• Task requirements:
Output range, inclusive: from the line containing "Definition answer (req" to the line containing "Req.LocalAddrs => Resp.LocalAddrs []". Restate those lines from the data below word for word and only those.

• Data shown:
(* ===== verification/IpfsDemo.v ===== *)
(** * The offchain worker at work

    A node whose identifiers are their texts, two hosts that keep the promises
    of the requests (the API, and one that answers everything), and the theorems
    of the API and the worker at concrete queues. *)

From S2P Require Import Prelude System Ipfs IpfsNode IpfsNodeFacts IpfsLive IpfsWorker IpfsWorkerFacts.

Set Default Proof Using "Type".

Module Demo.
(** Errors have no text, and an address is taken where it is not empty. *)
#[global] Instance demo_types : IpfsTypes := {|
  Cid := unit; PeerId := unit; Multiaddr := unit; PeerAddr := unit; IpfsPath := unit;
  Block := bytes; Connection := unit; PublicKey := unit; NodeError := unit;
  cid_to_string _ := bytes_of_string "Qm"; cid_to_bytes _ := []; peer_to_bytes _ := []; peer_to_string _ := [];
  addr_to_string _ := []; conn_addr _ := tt; into_peer_id _ := tt; err_to_string _ := [];
  parse_cid _ := inl tt; cid_try_from _ := inl tt; parse_peer _ := inl tt; parse_addr _ := inl tt;
  parse_peer_addr b := match b with [] => inr tt | _ => inl tt end; parse_path _ := inl tt; utf8_error := tt
|}.

#[global] Instance demo_types_ok : IpfsTypesOk.
Proof. by split. Qed.

(** A node that does all it is asked for. *)
Definition node : IpfsNode demo_types := {|
  node_addrs := inl []; node_add _ := inl tt; node_add_listening_address _ := inl tt; node_bitswap_stats := inr tt;
  node_get _ := inl (bytes_of_string "data"); node_connect _ := inl tt; node_disconnect _ := inl tt; node_find_peer _ := inl [];
  node_get_block _ := inl []; node_get_closest_peers _ := inl []; node_get_providers _ := inl [];
  node_identity := inl (tt, []); node_insert_pin _ _ := inl tt; node_addrs_local := inl []; node_refs_local := inl [];
  node_peers := inl []; node_pubsub_publish _ _ := inl tt; node_remove_listening_address _ := inl tt;
  node_remove_block _ := inl tt; node_remove_pin _ _ := inl tt; node_pubsub_subscribe _ := inl tt;
  node_pubsub_subscribed := inl []; node_pubsub_unsubscribe _ := inl true
|}.

(** The worker of the API is polled often enough. *)
Definition polls : list (Event demo_types) := replicate 12 (EvPoll (fun _ => Some node)).
Definition api : Offchain demo_types := mkOffchain _ 7 ∅ [] [] [] polls.
Definition api_busy : Offchain demo_types :=
  mkOffchain _ 8 {[7 := Dispatched]} [(7, Req.Peers)] [] [] polls.

Definition peer : bytes := bytes_of_string "/ip4/127.0.0.1".
Definition file : bytes := bytes_of_string "QmFile".

#[local] Existing Instance release.

Lemma api_busy_reached : api_reaches {[7 := Req.Peers]} [] api_busy.
Proof. apply (api_start ∅ [] api Req.Peers 7); [by constructor|]. reflexivity. Qed.

Lemma replies_match_requests_witness :
  NoDup (underway api_busy) /\
  wp (request_start Req.Identity) (fun id _ => ({[7 := Req.Peers]} : gmap Z IpfsRequest) !! id = None)
    (fun _ s' => s' = api_busy /\ next_id api_busy = U16 - 1) api_busy /\
  wp (response_wait [7])
    (fun output s' => exists taken, events api_busy = taken ++ events s' /\
       Forall2 (status_ok {[7 := Req.Peers]} ([] ++ polls_of taken) api_busy) [7] output)
    (fun _ _ => False) api_busy.
Proof. apply (replies_match_requests {[7 := Req.Peers]} [] api_busy [7] Req.Identity). exact api_busy_reached. Defined.

Lemma response_wait_ends_witness :
  exists output s', wait_loop 20 [7] [DeadlineReached] false api_busy = Ok output s' /\ length output = 1%nat.
Proof.
  apply (response_wait_ends {[7 := Req.Peers]} [] api_busy [7] 20); [exact api_busy_reached|].
  vm_compute. lia.
Defined.

Lemma request_is_answered_witness :
  exists st s2, response_wait [7] api_busy = Ok [st] s2 /\
    match st with
    | Finished r => answers_at node Req.Peers r /\ answers Req.Peers r
    | IoError e => ~ (exists r, answers_at node Req.Peers r) /\ exists err, node_request node Req.Peers = inr err /\ e = err_to_string err
    | _ => False
    end.
Proof.
  apply (request_is_answered ∅ [] api Req.Peers 7 api_busy (replicate 12 (fun _ => Some node)) [] (fun _ => Some node) node);
    [by constructor|reflexivity..].
Defined.

Lemma responses_are_typed_witness :
  answers (Req.InsertPin file true) (response_from (T := demo_types) Native.InsertPin).
Proof. apply (responses_are_typed node). reflexivity. Defined.

Lemma worker_never_panics_witness :
  exists w', offchain_worker [1%N; 2%N] 10 [CatBytes peer file 5%N; RemoveBlock peer [Byte.xff] 5%N] (mkWorker api_busy []) = Ok tt w'.
Proof. apply (worker_never_panics {[7 := Req.Peers]} []). exact api_busy_reached. Defined.

(** A host that answers each request whose argument is text. *)
Definition text (req : IpfsRequest) : bool :=
  match req with
  | Req.Connect l | Req.Disconnect l | Req.AddListeningAddr l | Req.RemoveListeningAddr l | Req.InsertPin l _ | Req.RemovePin l _
  | Req.Publish l _ | Req.Subscribe l | Req.Unsubscribe l | Req.FindPeer l | Req.GetClosestPeers l | Req.GetProviders l
  | Req.CatBytes l | Req.RemoveBlock l => from_utf8 l
  | _ => true
  end.

Definition answer (req : IpfsRequest) : IpfsResponse :=
  match req with
  | Req.Addrs => Resp.Addrs [] | Req.AddBytes _ => Resp.AddBytes file | Req.BitswapStats => Resp.BitswapStats (mkStats 0 0 0 0 0 0 [] [])
  | Req.CatBytes _ => Resp.CatBytes file | Req.FindPeer _ => Resp.FindPeer [] | Req.GetClosestPeers _ => Resp.GetClosestPeers []
  | Req.GetProviders _ => Resp.GetProviders [] | Req.Identity => Resp.Identity [] [] | Req.LocalAddrs => Resp.LocalAddrs []
  | Req.LocalRefs => Resp.LocalRefs [] | Req.Peers => Resp.Peers [] | Req.RemoveBlock c => Resp.RemoveBlock c
  | _ => Resp.Success
  end.

Definition status (req : IpfsRequest) : IpfsRequestStatus := if text req then Finished (answer req) else Invalid.

(** Its state is the list of the requests. *)
#[local] Instance host_ideal : IpfsHost (list IpfsRequest) := {|
  ipfs_request_start req s := Ok (Z.of_nat (length s)) (s ++ [req]);
  ipfs_response_wait ids s := Ok ((fun id => from_option status Invalid (s !! Z.to_nat id)) <$> ids) s
|}.

Lemma answer_ok req : status_answers req (status req) /\ (text req = true -> finished (status req)).
Proof.
  unfold status. destruct (text req) eqn:Ht; [|done]. split; [|intros _; by eexists].
  destruct req; simpl in *; naive_solver.
Qed.

#[local] Program Instance host_ideal_ok : IpfsHostOk (list IpfsRequest) := {|
  host_live req := text req = true;
  host_inv _ := True;
  host_pending s id req := s !! Z.to_nat id = Some req
|}.
Next Obligation.
  intros req s _. split; [done|]. by rewrite Nat2Z.id, lookup_app_r, Nat.sub_diag.
Qed.
Next Obligation.
  intros id req s _ Hs. split; [done|]. exists (status req). simpl. rewrite Hs. split; [done|]. apply answer_ok.
Qed.

Definition queue : list DataCommand := [AddBytes peer file 4 5%N true; RemovePin peer file 5%N true].

Lemma worker_reports_the_queue_witness :
  Forall cmd_live queue /\
  exists done rest callss w', offchain_worker [1%N; 2%N] 1 queue (mkWorker ([] : list IpfsRequest) []) = Ok tt w' /\
    host_inv (host w') /\ queue = done ++ rest /\
    Forall2 (fun cmd calls => reported cmd calls \/ (calls = [] /\ ~ cmd_live cmd)) done callss /\
    submitted w' = [] ++ (c ← concat callss; (fun a => (a, c)) <$> [1%N; 2%N]) /\ stopped_at rest.
Proof.
  split; [repeat constructor|].
  apply (worker_reports_the_queue [1%N; 2%N] 1 queue (mkWorker ([] : list IpfsRequest) [])). exact I.
Defined.

(** What the worker sent, in a state of the API. *)
Definition sent_by (q : list DataCommand) : list (AccountId * Call) :=
  match offchain_worker [1%N] 1 q (mkWorker api []) with Ok _ w => submitted w | _ => [] end.

Lemma bad_address_drops_the_queue_witness :
  exists h, offchain_worker [1%N] 1 [CatBytes [] file 6%N; InsertPin peer file 5%N true] (mkWorker api []) = Ok tt (mkWorker h []).
Proof.
  apply (bad_address_drops_the_queue [1%N] ∅ [] api [] 1 [] file 6%N [InsertPin peer file 5%N true]
    (replicate 12 (fun _ => Some node)) [] (fun _ => Some node) node (bytes_of_string "data"));
    [by constructor|discriminate|reflexivity..| |].
  - exists tt, (bytes_of_string "data"). split_and!; [split; reflexivity|reflexivity..].
  - intros a [_ Ha]. discriminate Ha.
Defined.

(** The command that is dropped there is carried out alone, and after a request
    with a good address. *)
Lemma other_queues_are_served :
  sent_by [InsertPin peer file 5%N true] = [(1%N, submit_ipfs_pin_results_call file)] /\
  sent_by [CatBytes peer file 6%N; InsertPin peer file 5%N true] = [(1%N, submit_ipfs_pin_results_call file)] /\
  sent_by [CatBytes [] file 6%N; InsertPin peer file 5%N true] = [].
Proof. split_and!; vm_compute; reflexivity. Qed.
End Demo.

• Exercise solution:
Definition answer (req : IpfsRequest) : IpfsResponse :=
  match req with
  | Req.Addrs => Resp.Addrs [] | Req.AddBytes _ => Resp.AddBytes file | Req.BitswapStats => Resp.BitswapStats (mkStats 0 0 0 0 0 0 [] [])
  | Req.CatBytes _ => Resp.CatBytes file | Req.FindPeer _ => Resp.FindPeer [] | Req.GetClosestPeers _ => Resp.GetClosestPeers []
  | Req.GetProviders _ => Resp.GetProviders [] | Req.Identity => Resp.Identity [] [] | Req.LocalAddrs => Resp.LocalAddrs []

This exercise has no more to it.